During the Middle Ages the town controller or accountant would show the citizenry how much was in the town’s “bouge,” a leather bag or wallet. With this knowledge, they would decide how best to spend it to cover the town’s expenses. Eventually, the term became the “budget” and was adopted by various enterprises to control expenses. Since not all expenses are immediate, the idea of forecasting revenues and expenses slowly entered the picture. However, expense control remained the primary objective. Hence the saying familiar to all of us: “That’s not in the budget.”
Fast forward more recently, Fortune magazine published a criticism of the narrow focus on budget as expense control. They told a story where a corporate executive came to a meeting to pitch a project whereby the company could increase revenue by $10 million with an expenditure of just $1 million. However, he was told that they would have to wait because the $1 million was not in the budget.
Expense budgets often control companies to the point of choking. It is as though expense control is the whole objective. It’s easier to not spend than to invest. In the 1960s, Chevrolet introduced the Corvair and it was very popular until serious accidents became a big problem. Eventually, it was determined that the steering was unstable. It turned out that the budget did not allow the addition of a $1 steering stabilizer bar. Certainly, this is an extreme example, but not an uncommon practice.

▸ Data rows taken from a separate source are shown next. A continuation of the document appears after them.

Lemma read_file_spec p w :
  io_spec (read_file p) w (fun o w' => same_files w w' /\
    forall b, o = Done b -> w_files w !! p = Some b).
Proof.
  apply io_spec_syscall; intros; cbn; [|done..].
  by destruct (w_files w !! p); cbn; [|done]; split; [|naive_solver].
Qed.

Lemma path_exists_spec {E} p w :
  io_spec (path_exists (E := E) p) w (fun o w' => same_files w w' /\ (forall e, o <> Failed e) /\
    (o = Done true -> present w p = true)).
Proof.
  unfold io_spec, path_exists.
  assert (io_spec (io_try (E := IoError) (F := E)
    (syscall (fun w => (Done (present w p), w)) unchanged unchanged)) w
    (fun o w' => same_files w w' /\ (forall e, o <> Failed e) /\
       (o = Done (Ok true) -> present w p = true))) as H.
  { apply io_spec_try, io_spec_syscall; intros; cbn; split_and!; try done. naive_solver. }
  unfold io_spec in H. destruct (io_try _ w) as [[[[]|]|e|] w']; cbn in *; naive_solver.
Qed.

Lemma read_dir_spec d w :
  io_spec (read_dir d) w (fun o w' => same_files w w' /\
    forall l, o = Done l -> forall p, p ∈ l -> parent_dir p = d).
Proof.
  apply io_spec_syscall; intros; cbn; [|done..].
  case_decide; cbn; split; try done. intros l [= <-] p Hp.
  unfold dir_entries in Hp. apply elem_of_elements, elem_of_filter in Hp. by destruct Hp as [[_ ?] _].
Qed.

(** ** Computations that only read *)

Definition reads_only {E A} (m : io E A) : Prop :=
  forall w, io_spec m w (fun _ w' => same_files w w').

Section reads.
Context {E F A B : Type}.

Lemma reads_ret (a : A) : reads_only (E := E) (mret a).
Proof. by intros w. Qed.
Lemma reads_fail (e : E) : reads_only (A := A) (io_fail e).
Proof. by intros w. Qed.
Lemma reads_lift (r : result E A) : reads_only (io_lift r).
Proof. by intros w; destruct r. Qed.
Lemma reads_bind (m : io E A) (f : A -> io E B) :
  reads_only m -> (forall a, reads_only (f a)) -> reads_only (m ≫= f).
Proof.
  intros Hm Hf w. apply io_spec_bind. eapply io_spec_mono; [apply Hm|].
  intros [a|e|] w1 H1; try done. eapply io_spec_mono; [apply Hf|].
  intros o w2 H2. cbn in *. by etrans.
Qed.
Lemma reads_map_err (f : E -> F) (m : io E A) : reads_only m -> reads_only (io_map_err f m).
Proof. intros Hm w. apply io_spec_map_err. eapply io_spec_mono; [apply Hm|]. by intros [a|e|]. Qed.
Lemma reads_try (m : io E A) : reads_only m -> reads_only (io_try (F := F) m).
Proof. intros Hm w. apply io_spec_try. eapply io_spec_mono; [apply Hm|]. by intros [a|e|]. Qed.
Lemma reads_clock : reads_only (E := E) read_clock.
Proof. intros w. unfold io_spec, read_clock. by destruct (w_clock w). Qed.
Lemma reads_path_exists p : reads_only (E := E) (path_exists p).
Proof. intros w. eapply io_spec_mono; [apply path_exists_spec|]. by intros o w' [? _]. Qed.
Lemma reads_Done (m : io E A) w a w' : reads_only m -> m w = (Done a, w') -> same_files w w'.
Proof. intros Hm Hw. specialize (Hm w). unfold io_spec in Hm. by rewrite Hw in Hm. Qed.
End reads.

Lemma reads_for_each {E A} (f : A -> io E unit) l : (forall a, reads_only (f a)) -> reads_only (io_for_each f l).
Proof.
  intros Hf. induction l as [|x l IH]; cbn; [by intros w|]. apply reads_bind; [apply Hf|by intros _].
Qed.
Lemma reads_fold {E A S} (f : S -> A -> io E S) s l :
  (forall s a, reads_only (f s a)) -> reads_only (io_fold f s l).
Proof.
  intros Hf. revert s. induction l as [|x l IH]; intros s; cbn; [by intros w|].
  apply reads_bind; [by apply Hf|]. intros s1. apply IH.
Qed.

Lemma reads_file p : reads_only (read_file p).
Proof. intros w. eapply io_spec_mono; [apply read_file_spec|]. by intros o w' [? _]. Qed.
Lemma reads_dir d : reads_only (read_dir d).
Proof. intros w. eapply io_spec_mono; [apply read_dir_spec|]. by intros o w' [? _]. Qed.
Lemma reads_canonicalize p : reads_only (canonicalize p).
Proof. intros w. apply io_spec_syscall; intros; cbn; try done. by destruct (present _ p). Qed.
Lemma read_file_Done p w b w' :
  read_file p w = (Done b, w') -> w_files w !! p = Some b /\ same_files w w'.
Proof.
  intros Hr. pose proof (read_file_spec p w) as [Hs Hf]. rewrite Hr in Hs, Hf. split; [by apply Hf|done].
Qed.

#[export] Hint Resolve reads_ret reads_fail reads_lift reads_bind reads_map_err reads_try
  reads_for_each reads_fold reads_clock reads_path_exists reads_file reads_dir
  reads_canonicalize : hoike.

(** ** Computations that consume clock readings in order *)

Definition ticks {E A} (m : io E A) : Prop := forall w, w_clock (m w).2 `suffix_of` w_clock w.

Section ticks.
Context {E F A B : Type}.

Lemma ticks_ret (a : A) : ticks (E := E) (mret a).
Proof. by intros w. Qed.
Lemma ticks_fail (e : E) : ticks (A := A) (io_fail e).
Proof. by intros w. Qed.
Lemma ticks_lift (r : result E A) : ticks (io_lift r).
Proof. by intros w; destruct r. Qed.
Lemma ticks_bind (m : io E A) (f : A -> io E B) :
  ticks m -> (forall a, ticks (f a)) -> ticks (m ≫= f).
Proof.
  intros Hm Hf w. specialize (Hm w). unfold mbind, io_bind.
  destruct (m w) as [[a|e|] w1]; cbn in *; [|done|done]. etrans; [apply Hf|done].
Qed.
Lemma ticks_map_err (f : E -> F) (m : io E A) : ticks m -> ticks (io_map_err f m).
Proof. intros Hm w. specialize (Hm w). unfold io_map_err. by destruct (m w) as [[a|e|] w1]. Qed.
Lemma ticks_try (m : io E A) : ticks m -> ticks (io_try (F := F) m).
Proof. intros Hm w. specialize (Hm w). unfold io_try. by destruct (m w) as [[a|e|] w1]. Qed.
Lemma ticks_clock : ticks (E := E) read_clock.
Proof.
  intros w. unfold read_clock. destruct (w_clock w) as [|t ts] eqn:E1; cbn; [by rewrite E1|].
  by apply suffix_cons_r.
Qed.
Lemma ticks_Done (m : io E A) w a w' : ticks m -> m w = (Done a, w') -> w_clock w' `suffix_of` w_clock w.
Proof. intros Hm Hw. specialize (Hm w). by rewrite Hw in Hm. Qed.
End ticks.
Lemma ticks_file p : ticks (read_file p).
Proof.
  intros w. unfold read_file, syscall. destruct (w_events w) as [|[] evs]; cbn; try done;
    by destruct (w_files w !! p).
Qed.
Lemma ticks_for_each {E A} (f : A -> io E unit) l : (forall a, ticks (f a)) -> ticks (io_for_each f l).
Proof.
  intros Hf. induction l as [|x l IH]; cbn; [by intros w|]. apply ticks_bind; [apply Hf|by intros _].
Qed.
(** A call that does not read the clock. *)
Lemma ticks_syscall {A} act (on_fail on_crash : nat -> World -> World) :
  (forall w, w_clock (act w : outcome IoError A * World).2 = w_clock w) ->
  (forall k w, w_clock (on_fail k w) = w_clock w) -> (forall k w, w_clock (on_crash k w) = w_clock w) ->
  ticks (syscall act on_fail on_crash).
Proof. intros Ha Hf Hc w. unfold syscall. destruct (w_events w) as [|[] evs]; cbn; by rewrite ?Ha, ?Hf, ?Hc. Qed.
Lemma ticks_create_dir d : ticks (create_dir_all d).
Proof. by apply ticks_syscall. Qed.
Lemma ticks_create_new p : ticks (create_new p).
Proof. apply ticks_syscall; [|done..]. intros w. by destruct (w_files w !! p). Qed.
Lemma ticks_write_all p b : ticks (write_all p b).
Proof. by apply ticks_syscall. Qed.
Lemma ticks_sync_all p : ticks (sync_all p).
Proof. by apply ticks_syscall. Qed.
Lemma ticks_rename p q : ticks (rename p q).
Proof.
  apply ticks_syscall; [|done|].
  - intros w. by destruct (w_files w !! p).
  - intros [|k] w; [done|]. by destruct (w_files w !! p).
Qed.
Lemma ticks_sync_dir d : ticks (sync_dir d).
Proof. by apply ticks_syscall. Qed.
Lemma ticks_remove_file p : ticks (remove_file p).
Proof. apply ticks_syscall; [|done..]. intros w. by destruct (w_files w !! p). Qed.
#[export] Hint Resolve ticks_try ticks_create_dir ticks_create_new ticks_write_all ticks_sync_all ticks_rename
  ticks_sync_dir ticks_remove_file : hoike.
#[export] Hint Resolve ticks_ret ticks_fail ticks_lift ticks_bind ticks_map_err ticks_clock
  ticks_file ticks_for_each : hoike.
(* ===== verification/Config.v ===== *)
(** * Config: the configuration and its validation (hoike-core/src/config.rs)

    The configuration tables as records, the destination a CA label selects,
    and the validation a mode requires.  Main results: what a validated
    configuration guarantees, and that two labels never select one file.

    Not modelled: [from_file], which is [toml::from_str] on the file's text;
    the defaults it fills in are the [default_*] definitions. *)

From stdpp Require Import base tactics list gmap strings.
From Stdlib Require Import NArith SpecFloat.
From S2P Require Import Prelude Crates AhuError CoreError Storage.
Local Open Scope string_scope.

(** ** [f64]

    IEEE 754 double precision, by its specification in the Standard Library. *)

Abbreviation f64 := spec_float.
Definition f64_prec : Z := 53.
Definition f64_emax : Z := 1024.
Definition f64_zero : f64 := S754_zero false.
Definition f64_one : f64 := SFone f64_prec f64_emax.
Definition f64_half : f64 := binary_round f64_prec f64_emax false 1 (-1).

(** [CoreError::Config], which the type of configurations would hide. *)
Definition config_error (reason : string) : CoreError := CoreError.Config reason.

(** ** Tables *)

Record TlsConfig : Type := mkTlsConfig {
  tls_cert : path;
  tls_key : path;
  tls_client_ca : option path;
}.

Record OperatorConfig : Type := mkOperatorConfig {
  op_name : string;
  op_password_hash : string;
  op_role : string;
}.

Record AdminConfig : Type := mkAdminConfig {
  ad_session_ttl_secs : N;
  ad_operators : list OperatorConfig;
}.

Record WebUiConfig : Type := mkWebUiConfig { wu_static_dir : option path }.

Record ServerConfig : Type := mkServerConfig {
  sv_mode : string;
  sv_listen : string;
  sv_max_request : N;
  sv_admin : option AdminConfig;
  sv_webui : option WebUiConfig;
  sv_metrics_listen : option string;
  sv_admin_listen : option string;
  sv_admin_tls : option TlsConfig;
  sv_metrics_tls : option TlsConfig;
}.

Record SealAuthorization : Type := mkSealAuthorization {
  sa_producer_id : string;
  sa_issuer_key_hash : string;
  sa_signer_sha256 : string;
}.

Record StorageConfig : Type := mkStorageConfig {
  st_bundle_dir : path;
  st_state_db : path;
  st_seal_trust_anchors : option (list path);
  st_seal_authorizations : list SealAuthorization;
  st_seal_signer_pins : list path;
  st_allow_unauthenticated_bundles : bool;
}.

Record KeyRotationConfigToml : Type := mkKeyRotationConfigToml {
  kr_renew_before_days : N;
  kr_check_interval_hours : N;
  kr_rotation_command : option string;
}.

Inductive SigningKeyConfig : Type :=
| File (p : path)
| Pkcs11 (module_ : string) (token_label : option string) (slot_id : option N)
    (pin pin_env key_label key_id : option string)
| Demo.

Inductive SourceConfig : Type :=
| Crl (p : path) (issuer_cert : option path)
| DogtagSync (ldap_url base_dn bind_dn : string) (bind_password bind_password_env : option string)
    (cookie_path : option path) (filter_ : option string) (tls : string) (ca_cert : option path).

Record CaConfig : Type := mkCaConfig {
  ca_label : string;
  ca_bundle_file : option path;
  ca_nonce_policy : string;
  ca_completeness : string;
  ca_issuer_name_hash : option string;
  ca_issuer_key_hash : option string;
  ca_forward_to : option string;
  ca_forward_insecure : bool;
  ca_forward_ca : option path;
  ca_source : option SourceConfig;
  ca_batch_interval : N;
  ca_validity_secs : N;
  ca_jitter_secs : N;
  ca_certid_compat : string;
  ca_max_age_fraction : f64;
  ca_archive_cutoff_secs : N;
  ca_urgent_revocation : bool;
  ca_issuer_name_der_b64 : option string;
  ca_issuer_key_bytes_b64 : option string;
  ca_sig_alg : string;
  ca_signing_key : option SigningKeyConfig;
  ca_responder_cert : option path;
  ca_key_rotation : option KeyRotationConfigToml;
  ca_seal_key : option path;
  ca_seal_cert : option path;
}.

Record GossipConfigSection : Type := mkGossipConfigSection {
  go_enabled : bool;
  go_bind : string;
  go_seeds : list string;
  go_node_name : string;
  go_auth_mode : string;
  go_identity_key : option path;
  go_peer_keys : list path;
  go_peer_identities : gmap string path;
}.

Budgeting hasn’t changed much in its meticulous attention to expense forecasting and control. It remains a process of negotiation between expenses and revenue generation. These two forces are determined by trending or by management edict. In a financial institution, growth is achieved from environmental factors, new activity or branching, along with the required expenses to support it. As environmental factors are not under the institution’s control, branching is one way to change that dynamic. New activity requires attention to method, or how generating new activity is controlled. The keys to control are the actions taken to effect change that drive results. This is where a Playbook is most valuable. Let’s investigate the features and benefits of a Playbook.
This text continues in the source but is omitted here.